Injection of liquid silicone – used for soft tissue augmentation – has a long and very controversial history. Liquid Silicone is notFDA approved for cosmetic indications, like plumping up wrinkles, lips or other body parts, but is approved for the treatment of retinal detachments by ophthalmologists. The legality of cosmetic silicone injections is, to say the least, complicated.
Underground “pump parties” by unlicensed non-medical personnel go on, especially in South Florida – as people seem to want a permanent soft-tissue filler, despite the long-term potential side effects. Often the products injected are of dubious purity, and are designed for industrial applications, rather than being medical-grade purity.
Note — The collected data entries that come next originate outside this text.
Lemma mine_open w f : mine (set_fds (<[f := Mine]>) w) = {[f]} ∪ mine w.
Proof.
  apply set_eq; intros g. rewrite elem_of_union, elem_of_singleton, !elem_of_mine. simpl.
  rewrite lookup_insert. case_decide as Hc; [subst; split; auto|].
  split; [by right|by intros [->|]].
Qed.
Lemma mine_close w f : mine (set_fds (delete f) w) = mine w ∖ {[f]}.
Proof.
  apply set_eq; intros g. rewrite elem_of_difference, elem_of_singleton, !elem_of_mine. simpl.
  rewrite lookup_delete. case_decide as Hc; [subst; split; [done|by intros [_ []]]|].
  split; [by split|by intros [? _]].
Qed.
Lemma mine_adopt w f t : mine (set_fds (<[f := Native t]>) w) = mine w ∖ {[f]}.
Proof.
  apply set_eq; intros g. rewrite elem_of_difference, elem_of_singleton, !elem_of_mine. simpl.
  rewrite lookup_insert. case_decide as Hc; [subst; split; [done|by intros [_ []]]|].
  split; [by split|by intros [? _]].
Qed.

(** ** The environment *)

(** What happens while a coroutine waits for a descriptor: it reports ready, or the
    waiting task is cancelled. *)
Inductive wake := WReady | WCancel.
(** ** Accepting: the new socket is made non-blocking. *)
Definition accept_op (o : oid) : M world (oid * pyaddr) :=
  conn <- accept_sys o ;; t <- tick ;; ret (conn, addr_of t).
Definition sock_accept (o : oid) : M world (oid * pyaddr) :=
  c <- _retry_until_ready o false (accept_op o) ;; setblocking c.1 false ;; ret c.

(** ** Sending *)
Definition send_sys (o : oid) (data : list Byte.byte) : M world nat :=
  need_fd o ;; sys ;; t <- tick ;;
  log (EvSend o (take (tx t data) data)) ;; ret (length (take (tx t data) data)).
Definition sock_sendto (o : oid) (data : list Byte.byte) (a : pyaddr) : M world nat :=
  _retry_until_ready o true (send_sys o data).

(** [sock_sendall]: the loop [while sent < len(view)], on the part still to send.  Every
    round sends at least one byte, so the length bounds the rounds. *)
Fixpoint sendall_loop (fuel : nat) (o : oid) (view : list Byte.byte) : M world unit :=
  match view, fuel with
  | [], _ => ret tt
  | _, 0%nat => raise (mk ModelFuel "")
  | _, S fuel' =>
      n <- _retry_until_ready o true (send_sys o view) ;; sendall_loop fuel' o (drop n view)
  end.
Definition sock_sendall (o : oid) (data : list Byte.byte) : M world unit :=
  sendall_loop (length data) o data.

(** ** Connecting *)

(** The address of an internet socket is a tuple whose host and port have usable types. *)
Definition check_inet_address (a : pyaddr) : res (option string * option aitem) :=
  match a with
  | ATuple (h :: p :: _) =>
      match h, p with
      | IText h', IText _ | IText h', IInt _ => Ok (Some h', Some p)
      | _, _ => Raise (mk TypeError "an internet socket address must contain a host and port")
      end
  | _ => Raise (mk TypeError "an internet socket address must be a tuple")
  end.

Definition resolve_address (s : psock) (a : pyaddr) : M world pyaddr :=
  if (ps_family s =? AF_INET) || (ps_family s =? AF_INET6 plat) then
    hp <- of_res (check_inet_address a) ;;
    resolved <- getaddrinfo hp.1 hp.2 (ps_family s) (ps_type s) (ps_proto s) 0 ;;
    match resolved with
    | i :: _ => ret (ai_addr i)
    | [] => raise (mk IndexError "list index out of range")
    end
  else ret a.

(** The callback [check]: [SO_ERROR] decides, and everything but an exit settles. *)
Definition connect_check (o : oid) (a : pyaddr) : M world (option (res unit)) :=
  catch_else
    (need_fd o ;; sys ;; t <- tick ;;
     if so_error t =? 0 then ret tt
     else raise (new_OSError plat (Some (so_error t)) ("Connect call failed " ++ repr_addr a)))
    (λ e, if isinstance e BlockingIOError || isinstance e InterruptedError then ret None
          else if isinstance e SystemExit || isinstance e KeyboardInterrupt then raise e
          else ret (Some (Raise e)))
    (λ _, ret (Some (Ok tt))).

Definition connect_sys (o : oid) (a : pyaddr) : M world unit :=
  need_fd o ;; log (EvConnect o a) ;; sys.

Definition sock_connect_ (o : oid) (address : pyaddr) : M world unit :=
  check_non_blocking o ;;
  s <- get_sock o ;;
  address <- resolve_address s address ;;
  done_ <- catch_else (connect_sys o address)
    (λ e, if isinstance e BlockingIOError || isinstance e InterruptedError then ret false else raise e)
    (λ _, ret true) ;;
  if (done_ : bool) then ret tt else
    f <- fileno o ;;
    match f with
    | Some f => token <- _watch f true ;; wait_ready f true token (connect_check o address)
    | None => refuse_fd
    end.
End sockets.

(** ** None of it changes who owns what *)
Section quiet_sockets.
Context `{KOk : KernelOk} `{IO : SockIO} `{R : Resolver}.

Lemma watch_quiet f wr : quiet (_watch f wr).
Proof. unfold _watch. solve_stable. Qed.
Lemma unwatch_quiet f wr tok : quiet (_unwatch f wr tok).
Proof. unfold _unwatch. solve_stable. Qed.
Lemma attempt_quiet {A} (op : M world A) : quiet op → quiet (_attempt op).
Proof. intros H. unfold _attempt. solve_stable. Qed.
Lemma run_callback_quiet {A} (cb : M world (option (res A))) : quiet cb → quiet (run_callback cb).
Proof. intros H. unfold run_callback. solve_stable. Qed.
#[local] Hint Resolve watch_quiet unwatch_quiet attempt_quiet run_callback_quiet : stable.
Lemma await_cb_quiet {A} f wr tok (cb : M world (option (res A))) ws :
  quiet cb → quiet (await_cb f wr tok cb ws).
Proof. intros H. induction ws as [|[] ws IH]; cbn; solve_stable. Qed.
#[local] Hint Resolve await_cb_quiet : stable.
Lemma wait_ready_quiet {A} f wr tok (cb : M world (option (res A))) :
  quiet cb → quiet (wait_ready f wr tok cb).
Proof. intros H. unfold wait_ready. solve_stable. Qed.
#[local] Hint Resolve wait_ready_quiet : stable.
Lemma connect_check_quiet o a : quiet (connect_check o a).
Proof. unfold connect_check. solve_stable. Qed.
Lemma connect_sys_quiet o a : quiet (connect_sys o a).
Proof. unfold connect_sys. solve_stable. Qed.
Lemma resolve_address_quiet s a : quiet (resolve_address s a).
Proof. unfold resolve_address. solve_stable. Qed.
Lemma check_non_blocking_quiet o : quiet (check_non_blocking o).
Proof. unfold check_non_blocking. solve_stable. Qed.
#[local] Hint Resolve connect_check_quiet connect_sys_quiet resolve_address_quiet
  check_non_blocking_quiet : stable.
Lemma sock_connect__quiet o a : quiet (sock_connect_ o a).
Proof. unfold sock_connect_, refuse_fd. solve_stable. Qed.
End quiet_sockets.

(** The socket code implements the interface the connection code uses. *)
#[export] Instance sockets_connector `{KOk : KernelOk} `{IO : SockIO} `{R : Resolver} : Connector := {
  sock_connect := sock_connect_;
  sock_connect_quiet := sock_connect__quiet }.

(** ** A rule for operations that retry

    [Plumbing Rl]: the bookkeeping of a retry (ticks, tokens, registrations, reports) and
    everybody else's steps stay within [Rl]. *)
Class Plumbing `{K : Kernel} (Rl : relation world) := {
  plumb_preorder :: PreOrder Rl;
  plumb_tick : ∀ f w, Rl w (set_tick f w);
  plumb_next : ∀ w, Rl w (set_next S w);
  plumb_watchers : ∀ f w, Rl w (set_watchers f w);
  plumb_slot : ∀ b f w, Rl w (set_slot b f w);
  plumb_handler : ∀ s e w, Rl w (log_event (EvHandler s e) w);
  plumb_fatal : ∀ s w, Rl w (log_event (EvOther s) w);
  plumb_intf : ∀ t w, Rl w (intf t w) }.

Section retry.
Context `{K : Kernel} (Rl : relation world) `{PL : !Plumbing Rl}.
#[local] Hint Extern 1 (Rl _ _) =>
  first [ apply plumb_tick | apply plumb_next | apply plumb_watchers | apply plumb_slot
        | apply plumb_handler | apply plumb_fatal | apply plumb_intf ] : stable.

Lemma plumb_tick_stable : stable Rl tick.
Proof. unfold tick. solve_stable. Qed.
#[local] Hint Resolve plumb_tick_stable : stable.
Lemma plumb_sys_stable : stable Rl sys.
Proof. unfold sys. solve_stable. Qed.
Lemma plumb_yield_stable : stable Rl yield_.
Proof. unfold yield_. solve_stable. Qed.
#[local] Hint Resolve plumb_sys_stable plumb_yield_stable : stable.
Lemma plumb_await_stable : stable Rl await_.
Proof. unfold await_. solve_stable. Qed.
Lemma plumb_need_fd_stable o : stable Rl (need_fd o).
Proof. unfold need_fd, fileno, get_sock. solve_stable. Qed.
Lemma plumb_watch_stable f wr : stable Rl (_watch f wr).
Proof. unfold _watch, add_watch, alloc. solve_stable. Qed.
Lemma plumb_unwatch_stable f wr tok : stable Rl (_unwatch f wr tok).
Proof. unfold _unwatch, remove_watch. solve_stable. Qed.
Lemma plumb_nonblock_stable o : stable Rl (check_non_blocking o).
Proof. unfold check_non_blocking, get_sock. solve_stable. Qed.

(** A suspension raises nothing but the cancellation of the task. *)
Lemma await_cancels : raises (λ e, e = cancelled) await_.
Proof. intros w. unfold await_, yield_, tick. wp_go; done. Qed.

Lemma unwatch_total f wr tok : total (_unwatch f wr tok).
Proof. unfold _unwatch, remove_watch. solve_raises. Qed.

(** [P] is the state before the operation took effect, [D a] the one after it took
    effect with result [a]; both survive the plumbing.  Then a retried operation that
    returns has taken effect, and one that raises (by cancellation, say) has taken effect
    at most once. *)
Context {A : Type} (P : world → Prop) (D : A → world → Prop) (op : M world A).
Hypothesis Hop : ∀ w, P w → wp op D (λ _, P) w.
Hypothesis HP : ∀ w w', Rl w w' → P w → P w'.
Hypothesis HD : ∀ a w w', Rl w w' → D a w → D a w'.

Definition settled (r : res A) (w : world) : Prop :=
  match r with Ok a => D a w | Raise _ => P w end.

Lemma wp_attempt w : P w →
  wp (_attempt op) (λ o, match o with Some r => settled r | None => P end) (λ _, P) w.
Proof.
  intros Hw. unfold _attempt. apply wp_catch_else. eapply wp_mono; [by apply Hop|..].
  - intros a w' Ha. by apply wp_ret.
  - intros e w' He. wp_go; done.
Qed.

Lemma wp_run_attempt w : P w →
  wp (run_callback (_attempt op)) (λ o, match o with Some r => settled r | None => P end)
     (λ _ _, False) w.
Proof.
  intros Hw. unfold run_callback. apply wp_catch. eapply wp_mono; [by apply wp_attempt|done|].
  intros e w' He. unfold log. wp_go; eapply HP; [|done|..|done]; eauto with stable.
Qed.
Well-known side effects of silicone injections include:
– migration of the injected material
– chronic inflammation with swelling, redness and tenderness
– granuloma formation
– extrusion of the material
– scar tissue formation with possible distortion of adjacent soft tissue
– pulmonary embolism and pneumonitis (potentially life threatening lung issues)
Every year, there are several reports of deaths following liquid silicone injections, typically by unlicensed personnel. Another one happened this week in NYC. Here’s the link to the story. The article says that a silicone-related pulmonary embolism was determined to be the cause of death.
Frequent readers of PSB – the Plastic Surgery Blog will be able to name a number of obvious problems with this lady’s injection: Non-FDA approved material injected in large quantities, by an unlicensed practitioner, in a non-medical setting. This death was needless, tragic, and entirely preventable.
Bottom line: Get your injectables from a reputable, experienced physician in a medical environment. Use only FDA-approved injectable products. I do not recommend liquid silicone for soft tissue augmentation. More information on safe, FDA-approved products for soft tissue augmentation can be found at www.injectablesafety.org.